Le joli village des Fontaines est en face de la gare de Rochemaure. Il y a là une très-belle fontaine qui fournit la force motrice à la fabrique Audouard. L’ancien prieuré de St-Pierre des Fontaines a été transformé en maison de paysan. Il était de l’ordre de St-Benoît, dépendant de Cluny. D’Aguesseau (5) le cite parmi les prieurés simples les plus considérables du pays. Il avait un revenu de douze cents livres. Le prieur en était M. de Symian. Les autres prieurés importants cités par d’Aguesseau sont Rompon, Ruoms, Vesseaux, Vernoux, St-Jean-le-Centenier, Meyras, Montpezat, tous de l’ordre de St-Benoît.


L’industrie des pierres à fusils avait autrefois une certaine importance à Meysse et à Rochemaure, grâce à l’abondance du silex qui caractérise cette région ; mais le fusil à piston ayant tué le fusil à pierre, les gens de Meysse ont dû se tourner d’un autre côté, et l’extension prise par la fabrication de la chaux hydraulique est venue fort à propos compenser la décadence du silex.

Autrefois, le Teil seul était renommé pour sa chaux qui prend dans l’eau. Aujourd’hui, il y a cinq ou six exploitations du même genre entre le Teil et le Pouzin. Les maçons ne se doutent guère que la chaux leur a été donnée par un insecte. – Ce sont des milliards et des milliards de petites bêtes qui ont secrété de leur corps l’enveloppe calcaire, dont les débris amoncelés ont formé les bancs que MM. de Lafarge et les autres chaufourniers exploitent aujourd’hui et qu’ils envoient transformés en chaux excellente aux entrepreneurs des pays les plus éloignés.

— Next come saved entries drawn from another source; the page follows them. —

(** [app.on('browser-window-created', handler)]. *)
Definition appOn (handler : CreationHandler) : M unit :=
  modify (set_windowCreatedListeners (λ l, l ++ [handler])).

(** [app.removeListener('browser-window-created', handler)]. *)
Definition appRemoveListener (handler : option CreationHandler) : M unit :=
  match handler with
  | None => throw TypeError
  | Some h => modify (set_windowCreatedListeners (removeLast (λ e, sameCreationHandler e h)))
  end.

(** [globalShortcut.register(accelerator, f)]: Electron refuses (returns
    [false]) when the accelerator is already bound, and binds it otherwise. *)
Definition globalShortcutRegister (accelerator : string) (f : Callback) : M unit :=
  modify (set_globalShortcuts (OsRegister accelerator f)
    (λ m, match m !! accelerator with Some _ => m | None => <[accelerator := f]> m end)).

(** [globalShortcut.unregister(accelerator)]. *)
Definition globalShortcutUnregister (accelerator : string) : M unit :=
  modify (set_globalShortcuts (OsUnregister accelerator) (delete accelerator)).

(** The before-input-event listeners of one [webContents], oldest first. *)
Definition listenersOf (wc : WebContents) (st : State) : list Handler :=
  snd <$> filter (λ e, e.1 = wc) (inputListeners st).

(** ** [main.ts] *)

Definition isRegisteredLocal (accelerator : string) (webContents : WebContents) : M bool :=
  e ← getShortcutLocal accelerator webContents; mret (truthy e).

Definition isRegisteredOnAll (accelerator : string) : M bool :=
  e ← getShortcutOnAll accelerator; mret (truthy e).

Definition isRegisteredGlobal (accelerator : string) : M bool :=
  e ← getShortcutGlobal accelerator; mret (truthy e).

(** [!!webContents]: a [WebContents] object is truthy. *)
Definition truthyWebContents (webContents : WebContents) : bool := true.

Definition unregister (accelerator : string) (webContents : WebContents) : M unit :=
  e ← getShortcutLocal accelerator webContents;
  let handler := fst <$> (e : option (Handler * WebContents)) in
  let doUnregister : M unit :=
    webContentsRemoveListener webContents handler ;;
    deleteShortcutLocal accelerator webContents in
  if truthyWebContents webContents then doUnregister else constVoid.

(** The modifiers check to perform when [strict] is not enabled. *)
Definition modifiersCheckNonStrict (inputModifiers : list InputProperty) (i : Input) : bool :=
  forallb (λ mod_, input_flag i mod_) inputModifiers.

(** The modifiers check to perform when [strict] is enabled. *)
Definition modifiersCheckStrict (inputModifiers : list InputProperty) (i : Input) : bool :=
  let excessInputProperties := filter (λ p, p ∉ inputModifiers) inputProperties in
  modifiersCheckNonStrict inputModifiers i &&
  forallb (λ mod_, negb (input_flag i mod_)) excessInputProperties.

Definition modifiersCheck (strict : bool) (inputModifiers : list InputProperty) (i : Input) : bool :=
  if strict then modifiersCheckStrict inputModifiers i
  else modifiersCheckNonStrict inputModifiers i.

Definition onKeyUp : M unit := constVoid.

Definition onKeyDown (h : Handler) (input : Input) : M unit :=
  if bool_decide (toLowerCase (input_key input) = toLowerCase (h_normalizedNonModifier h))
     && modifiersCheck (h_strict h) (h_inputModifiers h) input
  then call (h_f h)
  else constVoid.

(** The body of the closure [handler] of [register]. *)
Definition handler (h : Handler) (i : Input) : M unit :=
  if decide (input_type i = keyUp) then onKeyUp else onKeyDown h i.

(** The closure [unregisterPreviousIfNeeded] of [register], with the
    [accelerator] it closes over as a parameter: a previous shortcut with
    the same accelerator on the same window is overridden. *)
Definition unregisterPreviousIfNeeded (accelerator : string) (wc : WebContents) : M unit :=
  registered ← isRegisteredLocal accelerator wc;
  if (registered : bool) then unregister accelerator wc else constVoid.

Definition register (accelerator : string) (f : Callback) (wc : WebContents) (options : option RegisterOptions) : M unit :=
  let strict := default false (options ≫= opt_strict) in
  '(modifiers, nonModifier) ← liftC (split accelerator);
  normalizedModifiers ← liftC (normalizeModifiers modifiers);
  let inputModifiers := normalizedModifierToInputProperty <$> normalizedModifiers in
  let normalizedNonModifier := normalizeNonModifier nonModifier in
  r ← freshRef;
  let handler := {|
    h_ref := r;
    h_inputModifiers := inputModifiers;
    h_normalizedNonModifier := normalizedNonModifier;
    h_strict := strict;
    h_f := f;
  |} in
  unregisterPreviousIfNeeded accelerator wc ;;
  setShortcutLocal accelerator wc handler ;;
  webContentsOn wc handler.

(** The body of the closure [handler] of [registerOnAll], called with the
    [webContents] of the new window. *)
Definition creationHandler (h : CreationHandler) (wc : WebContents) : M unit :=
  register (ch_accelerator h) (ch_f h) wc (ch_options h).

Definition registerOnAll (accelerator : string) (f : Callback) (options : option RegisterOptions) : M unit :=
  windows ← gets allWindows;
  r ← freshRef;
  let handler := {|
    ch_ref := r;
    ch_accelerator := accelerator;
    ch_f := f;
    ch_options := options;
  |} in
  appOn handler ;;
  setShortcutOnAll accelerator handler ;;
  forEach windows (λ win, register accelerator f win options).

Definition unregisterOnAll (accelerator : string) : M unit :=
  windows ← gets allWindows;
  globalHandler ← getShortcutOnAll accelerator;
  let doUnregister : M unit :=
    appRemoveListener globalHandler ;;
    deleteShortcutOnAll accelerator in
  (if truthy globalHandler then doUnregister else constVoid) ;;
  forEach windows (λ win, unregister accelerator win).

Definition unregisterGlobal (accelerator : string) : M unit :=
  deleteShortcutGlobal accelerator ;;
  globalShortcutUnregister accelerator.

(** The closure [unregisterPreviousIfNeeded] of [registerGlobal]. *)
Definition unregisterPreviousGlobalIfNeeded (accelerator : string) : M unit :=
  registered ← isRegisteredGlobal accelerator;
  if (registered : bool) then unregisterGlobal accelerator else constVoid.

Definition registerGlobal (accelerator : string) (f : Callback) : M unit :=
  unregisterPreviousGlobalIfNeeded accelerator ;;
  setShortcutGlobal accelerator f ;;
  globalShortcutRegister accelerator f.

(** ** Events delivered by the collaborators *)

(** A before-input-event on [wc]: every listener of [wc] runs, oldest
    first. *)
Definition emitBeforeInputEvent (wc : WebContents) (i : Input) : M unit :=
  listeners ← gets (listenersOf wc);
  forEach listeners (λ h, handler h i).

(** A new window opens: it joins the open windows and [app] emits
    browser-window-created. *)
Definition createWindow (wc : WebContents) : M unit :=
  modify (set_allWindows (λ l, l ++ [wc])) ;;
  listeners ← gets windowCreatedListeners;
  forEach listeners (λ h, creationHandler h wc).

(** The user presses a globally bound accelerator: [globalShortcut] calls
    the callback bound to it. *)
Definition pressGlobalShortcut (accelerator : string) : M unit :=
  binding ← gets (λ st, globalShortcuts st !! accelerator);
  match (binding : option Callback) with
  | Some f => call f
  | None => constVoid
  end.
Lemma edges_closed_form (d : dict) (cp : list string) (y : list (string * Z))
      (a : string) (details : activity) (ps : list string) :
  assoc_get String.eqb y a <> None ->
  (forall p, In p ps -> dict_get d p <> None /\ assoc_get String.eqb y p <> None) ->
  forall fig,
    for_each ps (edge_step d cp y a details) fig
    = OK (fig ++ map (fun p =>
            let both := (str_in p cp && str_in a cp)%bool in
            Line (match dict_get d p with
                  | Some rp => earliest_start rp
                  | None => 0
                  end)
                 (earliest_start details)
                 (get_default String.eqb y p 0) (get_default String.eqb y a 0)
                 (if both then "red" else "black") (if both then 2 else 1)) ps).
Proof.
  intros Ha. induction ps as [|p ps IH]; intros Hps fig.
  - simpl. now rewrite app_nil_r.
  - destruct (Hps p (or_introl eq_refl)) as [Hd Hy].
    destruct (dict_get d p) as [rp|] eqn:Ep; [|congruence].
    destruct (assoc_get String.eqb y p) as [yp|] eqn:Eyp; [|congruence].
    destruct (assoc_get String.eqb y a) as [ya|] eqn:Eya; [|congruence].
    cbn [for_each map]. unfold edge_step at 1.
    rewrite (getitem_some _ _ _ Ep). cbn [bind].
    rewrite (str_getitem_some _ _ _ Eyp), (str_getitem_some _ _ _ Eya).
    cbn [bind]. rewrite IH by (intros q Hq; apply Hps; now right).
    rewrite <- app_assoc. cbn [app]. unfold get_default.
    rewrite Ep, Eyp, Eya. cbn zeta.
    now destruct (str_in p cp && str_in a cp)%bool.
Qed.

Lemma str_int_cases (z : Z) :
  str_int z = if printable_int z then OK (decimal z)
              else Raise (ValueError digit_limit).
Proof.
  unfold str_int, printable_int.
  now destruct (max_str_digits <? digits_of z)%nat.
Qed.
(** [results[key]]. *)
Definition getresult (results : Reading) (key : string) : res pyval :=
  if String.eqb key "value"
  then Return (match r_value results with
               | Num f => PyFloat f
               | Blank => PyStr ""
               end)
  else if String.eqb key "unit" then Return (PyStr (r_unit results))
  else if String.eqb key "display_value"
  then Return (match r_display_value results with
               | Num d => PyDecimal d
               | Blank => PyStr ""
               end)
  else if String.eqb key "display_unit"
  then Return (PyStr (r_display_unit results))
  else if String.eqb key "mode" then Return (PyStr (r_mode results))
  else if String.eqb key "current"
  then Return (py_option (r_current results))
  else if String.eqb key "peak" then Return (py_option (r_peak results))
  else if String.eqb key "relative"
  then Return (PyBool (r_relative results))
  else if String.eqb key "hold" then Return (PyBool (r_hold results))
  else if String.eqb key "operation"
  then Return (PyStr (r_operation results))
  else if String.eqb key "battery_low"
  then Return (PyBool (r_battery_low results))
  else Raise (KeyError (KStr key)).
(** * miri_lrs_extract_L3.py: extraction driver for MIRI LRS level-3 products

    The script holds one function, [extract_spectrum], and a command-line
    driver.  Both are glue around three libraries: the pipeline's
    [Extract1dStep], matplotlib's [pyplot] and the standard [argparse].
    The libraries are outside the repository, so the script is embedded as
    a program over an interface of library calls; every statement below
    quantifies over all behaviours of the libraries (a handler that may
    return or raise at each call, threading an arbitrary world).  The
    imports at the top of the module belong to neither part and are left
    out. *)

From Stdlib Require Import String Ascii List ZArith Lia Bool.
From stdpp Require Import base gmap strings list fin_maps.

Local Open Scope string_scope.
Local Open Scope Z_scope.

(** ** Python values and exceptions *)

Inductive exn : Type :=
| IndexError
| KeyError (key : string)
| AttributeError (attr : string)
| SystemExit (code : Z)
| LibraryError (what : string).

(** The values the script handles without looking inside: paths, flags and
    step attributes.  [VObject] is an object of any other type, known by
    what testing its truth value does: it returns a boolean or raises (an
    array of several elements raises [ValueError]). *)
Inductive pyval : Type :=
| VNone
| VBool (b : bool)
| VInt (n : Z)
| VStr (s : string)
| VList (items : list string)
| VObject (truth : exn + bool).

(** Truth value testing, as done by [if plot:]: [truthy v] when the test
    returns [True]. *)
Definition truthy (v : pyval) : bool :=
  match v with
  | VNone => false
  | VBool b => b
  | VInt n => negb (n =? 0)
  | VStr s => negb (String.eqb s "")
  | VList l => match l with [] => false | _ :: _ => true end
  | VObject t => match t with inr b => b | inl _ => false end
  end.

(** The outcome of the test itself. *)
Definition truth_value (v : pyval) : exn + bool :=
  match v with
  | VObject t => t
  | _ => inr (truthy v)
  end.
Lemma prepared_after_presave fs o h :
  prepared h fs o (row_of fs (attrs (after_presave o h o))).
Proof. exists 1. by rewrite after_presave_same. Qed.

Lemma prepared_evolves h h1 fs o row :
  evolves h h1 → prepared h1 fs o row → prepared h fs o row.
Proof.
  intros He [m ->]. destruct (He o) as [n ->].
  exists (m + n). by rewrite Nat.iter_add.
Qed.

Lemma Forall2_prepared_evolves h h1 fs (l : list oid) rows :
  evolves h h1 → Forall2 (prepared h1 fs) l rows → Forall2 (prepared h fs) l rows.
Proof.
  intros He. apply Forall2_impl. intros o row. by apply prepared_evolves.
Qed.

Lemma prepared_no_presave h fs o row :
  presave (h o) = None → prepared h fs o row → row = row_of fs (attrs (h o)).
Proof.
  intros Hno [n ->]. f_equal. f_equal.
  induction n as [|n IH]; [done|]. simpl. rewrite IH.
  unfold presave_step. by rewrite Hno.
Qed.

Lemma hooked_same_hooks h h' l : same_hooks h h' → hooked h' l = hooked h l.
Proof.
  intros Hs. unfold hooked. apply list_filter_iff.
  intros o. unfold has_presave. by rewrite Hs.
Qed.

Lemma hooked_app h l1 l2 : hooked h (l1 ++ l2) = hooked h l1 ++ hooked h l2.
Proof. apply list.filter_app. Qed.

Lemma call_presave_run o h :
  call_presave (Value := Value) o h
  = (Ok tt, after_presave o h, Presave <$> hooked h [o]).
Proof.
  unfold call_presave, after_presave, hooked, mbind, M_bind, get_obj. simpl.
  rewrite filter_cons, filter_nil.
  destruct (decide (has_presave h o)) as [[hook Hp]|Hno].
  - by rewrite Hp.
  - destruct (presave (h o)) eqn:Hp; [|done].
    exfalso. apply Hno. by eexists.
Qed.

Lemma prep_values_run fs o h :
  _prep_values fs o h
  = (Ok (row_of fs (attrs (after_presave o h o))), after_presave o h,
     Presave <$> hooked h [o]).
Proof.
  unfold _prep_values.
  erewrite bind_ok_ok; [| apply call_presave_run | reflexivity].
  by rewrite app_nil_r.
Qed.

Lemma mapM_prep_values_run fs l h :
  ∃ rows h',
    mapM (_prep_values fs) l h = (Ok rows, h', Presave <$> hooked h l)
    ∧ evolves h h'
    ∧ Forall2 (prepared h fs) l rows.
Proof.
  revert h. induction l as [|o l IH]; intros h.
  - exists [], h. split; [done|]. split; [apply evolves_refl | constructor].
  - destruct (IH (after_presave o h)) as (rows & h' & Hrun & Hs & Hrows).
    pose proof (evolves_after_presave o h) as He1.
    exists (row_of fs (attrs (after_presave o h o)) :: rows), h'.
    split; [|split].
    + change (mapM (_prep_values fs) (o :: l))
        with (y ← _prep_values fs o; k ← mapM (_prep_values fs) l; mret (y :: k)).
      erewrite bind_ok_ok; [| apply prep_values_run |].
      2:{ erewrite bind_ok_ok; [| apply Hrun | reflexivity]. reflexivity. }
      rewrite app_nil_r.
      rewrite (hooked_same_hooks h (after_presave o h) l)
        by by apply evolves_same_hooks.
      change (o :: l) with ([o] ++ l). by rewrite hooked_app, fmap_app.
    + by eapply evolves_trans.
    + constructor; [apply prepared_after_presave |].
      by eapply Forall2_prepared_evolves.
Qed.

Lemma object_keys_of_run fs l h :
  ∃ oks h',
    object_keys_of fs l h = (Ok oks, h', Presave <$> hooked h l)
    ∧ evolves h h'
    ∧ oks.*1 = l
    ∧ Forall2 (prepared h fs) l (oks.*2).
Proof.
  revert h. induction l as [|o l IH]; intros h.
  - exists [], h. split; [done|]. split; [apply evolves_refl | by repeat constructor].
  - destruct (IH (after_presave o h)) as (oks & h' & Hrun & Hs & Hfst & Hrows).
    pose proof (evolves_after_presave o h) as He1.
    exists ((o, row_of fs (attrs (after_presave o h o))) :: oks), h'.
    split; [|split; [|split]].
    + unfold object_keys_of in *.
      set (body := λ o, k ← _prep_values fs o; mret (o, k)) in *.
      change (mapM body (o :: l))
        with (y ← body o; k ← mapM body l; mret (y :: k)).
      erewrite bind_ok_ok.
      2:{ unfold body. erewrite bind_ok_ok; [| apply prep_values_run | reflexivity].
          reflexivity. }
      2:{ erewrite bind_ok_ok; [| apply Hrun | reflexivity]. reflexivity. }
      rewrite !app_nil_r.
      rewrite (hooked_same_hooks h (after_presave o h) l)
        by by apply evolves_same_hooks.
      change (o :: l) with ([o] ++ l). by rewrite hooked_app, fmap_app.
    + by eapply evolves_trans.
    + rewrite fmap_cons. by f_equal.
    + rewrite fmap_cons. constructor; [apply prepared_after_presave |].
      by eapply Forall2_prepared_evolves.
Qed.
(** * DelayShield: a shallow embedding of the worker
      ([services/worker/src/tasks.py]) and of the façade
      ([services/api/src/main.py])

    The recalculation engine of the worker is embedded function by function:
    the quota ledger ([_consume_budget]), the forecast selection and severity
    formula ([_forecast]), the risk model ([_risk], [_recommend_depart],
    [_next_interval_seconds]), the recalculator ([recalc_trip]) and the
    scanner ([scan_due_trips]); of the façade, the handlers that read or write
    the store ([create_trip], [get_trip], [recalc_now], [patch_policy]).

    Modelling choices, all of them visible in the definitions below:
    - a Python [float] is an IEEE binary64 number: Rocq's primitive [float];
    - a Python [int] is a [Z]; a [str] is a [string] holding the UTF-8 bytes;
    - an aware UTC [datetime] is the number of microseconds since the epoch,
      a [date] the number of days since the epoch (the range check of the
      [datetime] type, years 1..9999, and the range of an [Integer] column
      are not modelled);
    - the database is a record of finite maps and an append-only list, seen
      through a session that separates committed rows from the rows of the
      transaction in flight;
    - the clock, the two HTTP providers, the task queue and the failures of
      the event-log insert are inputs of a run ([Env], [Broker]);
    - one session runs at a time: the row locks of [with_for_update()] have
      no counterpart here. *)

From Stdlib Require Import ZArith String Ascii List Lia Floats DecimalString.
From stdpp Require Import gmap strings sorting.
Import ListNotations.

#[local] Set Warnings "-inexact-float,-register-all".
#[local] Open Scope string_scope.
#[local] Open Scope Z_scope.

(** ** Python numbers *)

Module PyFloat.

(** [min(a, b)] and [max(a, b)] on two floats: the first argument is kept
    unless the second is strictly smaller (larger). *)
Definition py_min (a b : float) : float := if PrimFloat.ltb b a then b else a.
Definition py_max (a b : float) : float := if PrimFloat.ltb a b then b else a.

(** [a / b] rounded to the nearest integer, ties to even ([0 <= a], [0 < b]). *)
Definition div_half_even (a b : Z) : Z :=
  let q := a / b in
  let r := a mod b in
  match 2 * r ?= b with
  | Lt => q
  | Gt => q + 1
  | Eq => if Z.even q then q else q + 1
  end.

(** The magnitude [m * 2^e] rounded to the nearest integer, ties to even. *)
Definition round_mag (m : positive) (e : Z) : Z :=
  if 0 <=? e then Zpos m * 2 ^ e else div_half_even (Zpos m) (2 ^ (- e)).

(** [round(x)] with one argument: the nearest integer, ties to even. Python
    raises on an infinity or a NaN; the value 0 stands for that case here. *)
Definition py_round (x : float) : Z :=
  match Prim2SF x with
  | S754_finite s m e => if s then - round_mag m e else round_mag m e
  | _ => 0
  end.

(** [a / b] for two [int]s with [0 < b]: the quotient correctly rounded. The
    numerator is scaled until the integer quotient has 56 bits or more, and a
    sticky bit records a remainder. *)
Definition truediv (a b : Z) : float :=
  if a =? 0 then 0%float else
  let sh := Z.max 0 (Z.log2 b + 56 - Z.log2 (Z.abs a)) in
  let num := Z.abs a * 2 ^ sh in
  let m := 2 * (num / b) + (if num mod b =? 0 then 0 else 1) in
  SF2Prim (binary_normalize prec emax (if a <? 0 then - m else m) (- sh - 1) false).

(** The truth value of a float: false for both zeros. *)
Definition truthy (x : float) : bool := negb (PrimFloat.eqb x 0).

End PyFloat.

(** ** Printing *)

Module PyFormat.

(** [str(n)] for an [int]. *)
Definition str_int (n : Z) : string := NilZero.string_of_int (Z.to_int n).

(** A non-negative [n] in decimal, padded with zeros to [w] digits. *)
Fixpoint zeros (k : nat) : string :=
  match k with
  | O => ""
  | S k' => "0" ++ zeros k'
  end.

Definition pad (w : nat) (n : Z) : string :=
  let s := str_int n in zeros (w - String.length s)%nat ++ s.

(** [f"{x:.2f}"]: two decimals, the exact binary value rounded half to even. *)
Definition fmt_2f (x : float) : string :=
  match Prim2SF x with
  | S754_nan => "nan"
  | S754_infinity s => if s then "-inf" else "inf"
  | S754_zero s => if s then "-0.00" else "0.00"
  | S754_finite s m e =>
      let n := if 0 <=? e then Zpos m * 2 ^ e * 100
               else PyFloat.div_half_even (Zpos m * 100) (2 ^ (- e)) in
      ((if s then "-" else "") ++ str_int (n / 100) ++ "." ++ pad 2 (n mod 100))
  end.

End PyFormat.

(** ** Time *)

(** Microseconds since 1970-01-01T00:00:00Z. *)
Definition datetime := Z.
(** Days since 1970-01-01. *)
Definition date := Z.
(** A [timedelta], in microseconds. *)
Definition timedelta := Z.

Definition timedelta_seconds (s : Z) : timedelta := s * 1000000.
Definition timedelta_minutes (m : Z) : timedelta := m * 60000000.

(** [td.total_seconds()]. *)
Definition total_seconds (td : timedelta) : float := PyFloat.truediv td 1000000.

(** [datetime.fromtimestamp(ts, tz=timezone.utc)] for an integer [ts]. *)
Definition fromtimestamp (ts : Z) : datetime := ts * 1000000.

Definition _minute_bucket (dt : datetime) : datetime := dt - dt mod 60000000.

Module Calendar.

(** The civil date [(year, month, day)] of a day number. *)
Definition civil_of_days (days : Z) : Z * Z * Z :=
  let z := days + 719468 in
  let era := z / 146097 in
  let doe := z - era * 146097 in
  let yoe := (doe - doe / 1460 + doe / 36524 - doe / 146096) / 365 in
  let doy := doe - (365 * yoe + yoe / 4 - yoe / 100) in
  let mp := (5 * doy + 2) / 153 in
  let d := doy - (153 * mp + 2) / 5 + 1 in
  let m := if mp <? 10 then mp + 3 else mp - 9 in
  ((if m <=? 2 then yoe + era * 400 + 1 else yoe + era * 400), m, d).

Definition ymd (dt : datetime) : string :=
  let '(y, m, d) := civil_of_days (dt / 86400000000) in
  PyFormat.pad 4 y ++ "-" ++ PyFormat.pad 2 m ++ "-" ++ PyFormat.pad 2 d.

Definition hour (dt : datetime) : Z := (dt mod 86400000000) / 3600000000.
Definition minute (dt : datetime) : Z := (dt mod 3600000000) / 60000000.
Definition second (dt : datetime) : Z := (dt mod 60000000) / 1000000.
Definition microsecond (dt : datetime) : Z := dt mod 1000000.

(** [dt.isoformat()] of an aware UTC datetime. *)
Definition isoformat (dt : datetime) : string :=
  ymd dt ++ "T" ++ PyFormat.pad 2 (hour dt) ++ ":" ++ PyFormat.pad 2 (minute dt)
    ++ ":" ++ PyFormat.pad 2 (second dt)
    ++ (if microsecond dt =? 0 then "" else "." ++ PyFormat.pad 6 (microsecond dt))
    ++ "+00:00".

(** [dt.astimezone(timezone.utc).strftime("%Y-%m-%d %H:%M UTC")]. *)
Definition strftime_minute_utc (dt : datetime) : string :=
  ymd dt ++ " " ++ PyFormat.pad 2 (hour dt) ++ ":" ++ PyFormat.pad 2 (minute dt) ++ " UTC".

End Calendar.

(** ** The risk model *)

(** The three status glyphs, as the UTF-8 text the store holds. *)
Definition GREEN : string := "🟢".
Definition YELLOW : string := "🟡".
Definition RED : string := "🔴".

Definition SUGG_GREEN : string := "Manter rota. Recalcular mais perto do prazo.".
Definition SUGG_YELLOW : string :=
  "Considere antecipar saída e avisar cliente sobre possível variação.".
Definition SUGG_RED : string :=
  "ALTO risco: antecipar/alternar rota e ALERTAR cliente agora.".

(** The [base] of [_risk], by slack band. *)
Definition risk_base (slack_s : float) : float :=
  if PrimFloat.leb 14400 slack_s then 0.10%float
  else if PrimFloat.leb 7200 slack_s then 0.20%float
  else if PrimFloat.leb 0 slack_s then 0.40%float
  else if PrimFloat.leb (-7200) slack_s then 0.70%float
  else 0.85%float.

Definition status_of_pct (pct : Z) : string :=
  if pct <? 34 then GREEN else if pct <? 67 then YELLOW else RED.

Definition _risk (deadline eta : datetime) (sev : float)
  : Z * string * Z * string * string :=
  let slack_s := total_seconds (deadline - eta) in
  let base := risk_base slack_s in
  let risk := PyFloat.py_min 0.99 (PyFloat.py_max 0.0 (base + 0.25 * sev)) in
  let pct := PyFloat.py_round (risk * 100) in
  let status := status_of_pct pct in
  let buffer_minutes := PyFloat.py_round (slack_s / 60.0) in
  let why := "buffer=" ++ PyFormat.str_int buffer_minutes ++ "min, weather_sev="
               ++ PyFormat.fmt_2f sev in
  let sugg := if String.eqb status GREEN then SUGG_GREEN
              else if String.eqb status YELLOW then SUGG_YELLOW
              else SUGG_RED in
  (pct, status, buffer_minutes, why, sugg).

Definition _recommend_depart (now : datetime) (status : string) (buffer_minutes : Z)
  : datetime :=
  if String.eqb status GREEN then now
  else if String.eqb status YELLOW then
    now - timedelta_minutes (if buffer_minutes <? 120 then 30 else 15)
  else now - timedelta_minutes (if buffer_minutes <? 60 then 60 else 30).

Definition _customer_message (status : string) (eta deadline : datetime)
    (why suggestion : string) : string :=
  let eta_s := Calendar.strftime_minute_utc eta in
  let dl_s := Calendar.strftime_minute_utc deadline in
  "Atualização: status " ++ status ++ ". ETA " ++ eta_s ++ " (deadline " ++ dl_s
    ++ "). Motivo: " ++ why ++ ". Ação: " ++ suggestion.
Lemma update_timesheet_fires (key : string * Z) (set : Timesheet -> Timesheet) (d : database)
    (OLD : Timesheet) (employee : Employee) (a pid : string) :
  timesheets d !! key = Some OLD ->
  ts_status OLD <> APPROVED -> ts_status (set OLD) = APPROVED ->
  ts_projectAssignmentId (set OLD) = Some a ->
  project_assignments d !! a = Some {| pa_project_id := pid |} ->
  employees d !! ts_employeeId (set OLD) = Some employee ->
  SQL.update_timesheet key set d
  = set_projects
      (alter (SQL.add_actual_cost
                (Some (ts_normalHours (set OLD) * e_hourlyRate employee
                       + SQL.calculate_overtime_pay (ts_normalHours (set OLD))
                           (ts_ot1_5Hours (set OLD)) (ts_ot2Hours (set OLD))
                           (e_hourlyRate employee))%Q)) pid)
      (set_timesheets <[key := set OLD]> d).
Proof.
  intros Hold Ho Hn Ha Hpa He. unfold SQL.update_timesheet. rewrite Hold.
  rewrite (trigger_fires OLD (set OLD) _ pid Ho Hn).
  - unfold SQL.accrual, SQL.select_hourly_rate. cbn [employees set_timesheets].
    now rewrite He.
  - unfold SQL.select_project_id. rewrite Ha. cbn. now rewrite Hpa.
Qed.
(** * python-homewizard-energy: the typed models and the device client

    A shallow embedding of [homewizard_energy/models.py] and
    [homewizard_energy/homewizard_energy.py].

    - Python values decoded from JSON are the inductive [pyval]; a [dict] is
      an association list in insertion order, [d.get(k)] is [dict_get].
    - A raised exception is [Raise e]; a coroutine of the client is a
      function [World -> result A * World], the world holding the client
      object, the requests put on the wire and the records of
      [_LOGGER.error] (debug records are left out).
    - [datetime.strptime] with the format ["%y%m%d%H%M%S"] is modelled with
      the regular expressions CPython's [_strptime.TimeRE] builds for the six
      directives, matched with backtracking in alternation order. *)

From Stdlib Require Import ZArith List Bool String Ascii Lia DecimalString DecimalZ.
Import ListNotations.

Open Scope string_scope.
Open Scope Z_scope.

(* ================================================================== *)
(** * Python values, exceptions, results *)

Module Py.

#[local] Set Warnings "-register-all".

(** What [json.loads] produces. A float [PyFloat m e] stands for [m * 2^e];
    strings are sequences of code points below 256. *)
Inductive pyval : Type :=
| PyNone
| PyBool (b : bool)
| PyInt (z : Z)
| PyFloat (m e : Z)
| PyStr (s : string)
| PyList (l : list pyval)
| PyDict (d : list (string * pyval)).

Definition dict := list (string * pyval).

(** [d.get(key)]: the value stored under [key], [None] when there is none. *)
Fixpoint dict_get (d : dict) (key : string) : pyval :=
  match d with
  | [] => PyNone
  | (k, v) :: rest => if String.eqb k key then v else dict_get rest key
  end.

(** [key in d] *)
Fixpoint dict_has (d : dict) (key : string) : bool :=
  match d with
  | [] => false
  | (k, _) :: rest => String.eqb k key || dict_has rest key
  end.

Le parcours du chemin de fer de Vogué au Teil et du Teil au Pouzin est un des plus curieux qui existent au monde au point de vue du panorama volcanique, et il n’y a rien de plus grandiose que ces pics ou ces contreforts, couronnés de prismes basaltiques, que l’on aperçoit entre chaque ravin ou au fond des collines boisées, dominant au sud les bois d’oliviers et les vignobles, et à l’est les taillis de chênes verts.

À l’est, le Coiron vient se fondre dans les croupes arrondies que forment les dépôts calcaires et que le Rhône a coupées à pic du côté du royaume. Les chaufourniers, s’attaquent à ces dépôts depuis quelque temps avec une incroyable furie et contribuent ainsi au grand travail de la nature qui tend à abaisser les hauteurs et à détruire les pentes abruptes pour en faire des plans inclinés.

– On est épouvanté, dit Barbe, en pensant aux immenses bouleversements qu’ont occasionnés les volcans et les déluges d’autrefois, et l’on peut se demander, puisque vous supposez à tout une cause intelligente, à quoi bon tout ce remue-ménage.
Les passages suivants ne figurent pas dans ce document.